BEGIN

(** The URL-safe text of alphabet characters: no padding sign, only
    URL-safe characters, and the substitution is undone by its inverse. *)
Lemma AllB64_urlSafe (body : jsstring) :
  AllB64 body ->
  forallb notEquals (replaceAll 47 95 (replaceAll 43 45 body)) = true /\
  forallb isBase64UrlChar (replaceAll 47 95 (replaceAll 43 45 body)) = true /\
  replaceAll 95 47 (replaceAll 45 43 (replaceAll 47 95 (replaceAll 43 45 body)))
  = body /\
  filter (fun c => negb (isAsciiWhitespace c)) body = body /\
  forallb notEquals body = true.
Proof.
  induction 1 as [|v s Hv Hs IH].
  - repeat split.
  - destruct IH as [I1 [I2 [I3 [I4 I5]]]].
    destruct (b64Char_facts v Hv) as [F1 [F2 [F3 [F4 F5]]]].
    unfold replaceAll in *. cbn [map forallb filter].
    rewrite I1, I2, I3, I4, I5, F2, F3, F4.
    unfold notEquals. rewrite (N.eqb_sym 61), F1, (N.eqb_sym 61), F5.
    repeat split.
Qed.

Lemma rev_repeat {A} (x : A) (n : nat) : rev (repeat x n) = repeat x n.
Proof.
  induction n as [|n IH]; [reflexivity|].
  cbn [repeat rev]. rewrite IH. symmetry. apply repeat_cons.
Qed.

Lemma notEquals_head (l : jsstring) :
  forallb notEquals l = true ->
  match rev l with x :: _ => (61 =? x) = false | [] => True end.
Proof.
  intros H. rewrite <- forallb_rev in H. destruct (rev l) as [|x r];
    [exact I|].
  cbn [forallb] in H. apply andb_prop in H. destruct H as [H _].
  unfold notEquals in H. destruct (61 =? x); [discriminate | reflexivity].
Qed.

Lemma stripTrailingEquals_padded (l : jsstring) (n : nat) :
  forallb notEquals l = true ->
  stripTrailingEquals (l ++ repeat 61 n) = l.
Proof.
  intros H. unfold stripTrailingEquals.
  rewrite rev_app_distr, rev_repeat.
  destruct (takeWhile_app_stop (N.eqb 61) (repeat 61 n) (rev l)) as [_ E].
  - clear. induction n; [reflexivity | exact IHn].
  - apply notEquals_head. exact H.
  - rewrite E. apply rev_involutive.
Qed.

Lemma stripPadding_padded (l : jsstring) (n : nat) :
  forallb notEquals l = true -> (n <= 2)%nat ->
  stripPadding (l ++ repeat 61 n) = l.
Proof.
  intros H Hn. rewrite stripPadding_spec, rev_app_distr, rev_repeat.
  pose proof (notEquals_head l H) as Hh.
  destruct n as [|[|[|n]]]; [| | |lia]; cbn [repeat app].
  - rewrite app_nil_r. destruct (rev l) as [|x r]; [reflexivity|].
    rewrite N.eqb_sym, Hh. reflexivity.
  - change (61 =? 61) with true. cbv iota.
    destruct (rev l) as [|x r] eqn:E.
    + apply (f_equal (@rev N)) in E. rewrite rev_involutive in E. exact (eq_sym E).
    + rewrite N.eqb_sym, Hh, <- E. apply rev_involutive.
  - change (61 =? 61) with true. cbv iota. apply rev_involutive.
Qed.

(** [atob] undoes [btoa]. *)
Lemma atob_btoaGroups (bs : list N) :
  forallb (fun b => b <? 256) bs = true -> atob (btoaGroups bs) = Some bs.
Proof.
  intros H. pose proof (b64Body_AllB64 bs H) as Hall.
  destruct (AllB64_urlSafe _ Hall) as [_ [_ [_ [Hf Hne]]]].
  destruct (atobGroups_b64Body bs H) as [vs [E1 E2]].
  unfold atob. rewrite btoaGroups_split, filter_app, Hf.
  assert (Hpadf : filter (fun c => negb (isAsciiWhitespace c))
                    (repeat 61 (b64Pad bs)) = repeat 61 (b64Pad bs)).
  { induction (b64Pad bs) as [|n IH]; [reflexivity|].
    cbn [repeat filter]. change (isAsciiWhitespace 61) with false.
    cbn [negb]. rewrite IH. reflexivity. }
  rewrite Hpadf, length_app, repeat_length.
  assert (Hlen : ((length (b64Body bs) + b64Pad bs) mod 4 = 0)%nat).
  { rewrite <- Nat.Div0.add_mod_idemp_l.
    destruct (b64Body_length bs) as [[Hm Hp]|[[Hm Hp]|[Hm Hp]]];
      rewrite Hm, Hp; reflexivity. }
  assert (Hpad : (b64Pad bs <= 2)%nat).
  { destruct (b64Body_length bs) as [[_ Hp]|[[_ Hp]|[_ Hp]]]; lia. }
  assert (Hmod : (length (b64Body bs) mod 4 =? 1)%nat = false).
  { destruct (b64Body_length bs) as [[Hm _]|[[Hm _]|[Hm _]]];
      rewrite Hm; reflexivity. }
  rewrite Hlen. change (0 =? 0)%nat with true. cbv iota.
  rewrite stripPadding_padded by assumption.
  rewrite Hmod, E1. cbn [option_map]. rewrite E2. reflexivity.
Qed.

(** ** The link codec: encode, then decode *)

Lemma takeWhile_all_id {A} (p : A -> bool) (l : list A) :
  forallb p l = true -> takeWhile p l = l /\ dropWhile p l = [].
Proof.
  intros H. destruct (takeWhile_app_stop p l [] H I) as [E1 E2].
  rewrite app_nil_r in E1, E2. auto.
Qed.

END

Problem statement:
Whenever the word "unfold" turns up in a line of the listing above, copy the line.

Exercise response:
    unfold replaceAll in *. cbn [map forallb filter].
    unfold notEquals. rewrite (N.eqb_sym 61), F1, (N.eqb_sym 61), F5.
  unfold notEquals in H. destruct (61 =? x); [discriminate | reflexivity].
  intros H. unfold stripTrailingEquals.
  unfold atob. rewrite btoaGroups_split, filter_app, Hf.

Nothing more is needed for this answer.